* **WHAT YOU HAVE TO DO**:
Only one stretch of the data is wanted: the line containing "Lemma in_place_ne k", the line containing "assert (Z.log2 n", and every line between them, copied exactly.

○ ○ ○ ○

(* ===== verification/SbTunnelsProps.v ===== *)
(** * User tunnels of sing-box: the edits refine edits of a list

    A configuration represents a list of tunnels when its three arrays are exactly the
    outbounds, inbounds and rules of the list.  Every edit does to the document what its
    specification does to the list. *)
From S2P Require Import Prelude GoLib GoText SbJson SbTunnels.

(** ** Objects *)

Lemma obj_get_app k m m' : obj_get k (m ++ m') = match obj_get k m with Some v => Some v | None => obj_get k m' end.
Proof.
  unfold obj_get. induction m as [|[k0 v] m IH]; [done|]. cbn. destruct (String.eqb k0 k); [done|]. apply IH.
Qed.

Lemma obj_get_put_eq k v m : obj_get k (obj_put k v m) = Some v.
Proof.
  unfold obj_put. destruct (obj_get k m) eqn:E; [by eapply obj_get_set_eq|].
  rewrite obj_get_app, E. unfold obj_get. cbn. by rewrite String.eqb_refl.
Qed.

Lemma obj_get_put_ne k k' v m : k ≠ k' → obj_get k' (obj_put k v m) = obj_get k' m.
Proof.
  intros Hne. unfold obj_put. destruct (obj_get k m); [by apply obj_get_set_ne|].
  rewrite obj_get_app. destruct (obj_get k' m); [done|]. unfold obj_get. cbn.
  by rewrite (proj2 (String.eqb_neq k k') Hne).
Qed.

Lemma obj_get_in_place k f m k' :
  obj_get k' (in_place k f m) = if String.eqb k k' then f <$> obj_get k' m else obj_get k' m.
Proof.
  unfold obj_get, in_place. induction m as [|[k0 v] m IH]; [by destruct (String.eqb k k')|]. cbn.
  destruct (String.eqb k0 k) eqn:E0; cbn; destruct (String.eqb k0 k') eqn:E1; cbn; to_prop; subst; try done.
  - by rewrite String.eqb_refl.
  - by rewrite (proj2 (String.eqb_neq k k')) by done.
Qed.

Lemma in_place_eq k f m : obj_get k (in_place k f m) = f <$> obj_get k m.
Proof. by rewrite obj_get_in_place, String.eqb_refl. Qed.
Lemma in_place_ne k f m k' : k ≠ k' → obj_get k' (in_place k f m) = obj_get k' m.
Proof. intros. by rewrite obj_get_in_place, (proj2 (String.eqb_neq k k')). Qed.

(** ** Numbers *)

Lemma float_trunc_int n : (0 ≤ n < 2 ^ 53)%Z → float_trunc n 1 = n.
Proof.
  intros Hn. unfold float_trunc. destruct (Z.eqb_spec n 0) as [->|Hne]; [done|]. change (Z.log2 1) with 0%Z.
  pose proof (Z.log2_spec n ltac:(lia)) as [Hlo _].
  assert (Z.log2 n < 53)%Z as Hl by (apply Z.log2_lt_pow2; lia).
  pose proof (Z.log2_nonneg n). set (k := (Z.log2 n - 0 - 52)%Z).
  assert (Z.max k 0 = 0)%Z as Hk by lia. assert (Z.max (- k) 0 = - k)%Z as Hk' by lia.
  assert (2 ^ 52 ≤ n * 2 ^ (- k))%Z as Hs.
  { assert (2 ^ 52 = 2 ^ Z.log2 n * 2 ^ (- k))%Z as -> by (rewrite <- Z.pow_add_r by lia; f_equal; lia).
    apply Z.mul_le_mono_nonneg_r; [apply Z.pow_nonneg; lia|done]. }
  cbn [fst snd]. rewrite Hk, Hk', Z.pow_0_r. change (1 * 1)%Z with 1%Z. rewrite Z.mul_1_r, (proj2 (Z.ltb_ge _ _)) by done.
  rewrite Hk, Hk', Z.pow_0_r. unfold round_even. cbv zeta. change (1 * 1)%Z with 1%Z. rewrite Z.div_1_r, Z.mod_1_r.
  change (2 * 0 <? 1)%Z with true. destruct (Z.leb_spec 0 k).
  - assert (k = 0)%Z as -> by lia. cbn. lia.
  - apply Z.div_mul, Z.pow_nonzero; lia.
Qed.

Lemma str_app_empty a : a +:+ "" = a.
Proof. induction a as [|c a IH]; [done|]. rewrite str_app_cons. by rewrite IH. Qed.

○ ○ ○ ○

* **TASK OUTPUT**:
Lemma in_place_ne k f m k' : k ≠ k' → obj_get k' (in_place k f m) = obj_get k' m.
Proof. intros. by rewrite obj_get_in_place, (proj2 (String.eqb_neq k k')). Qed.

(** ** Numbers *)

Lemma float_trunc_int n : (0 ≤ n < 2 ^ 53)%Z → float_trunc n 1 = n.
Proof.
  intros Hn. unfold float_trunc. destruct (Z.eqb_spec n 0) as [->|Hne]; [done|]. change (Z.log2 1) with 0%Z.
  pose proof (Z.log2_spec n ltac:(lia)) as [Hlo _].
  assert (Z.log2 n < 53)%Z as Hl by (apply Z.log2_lt_pow2; lia).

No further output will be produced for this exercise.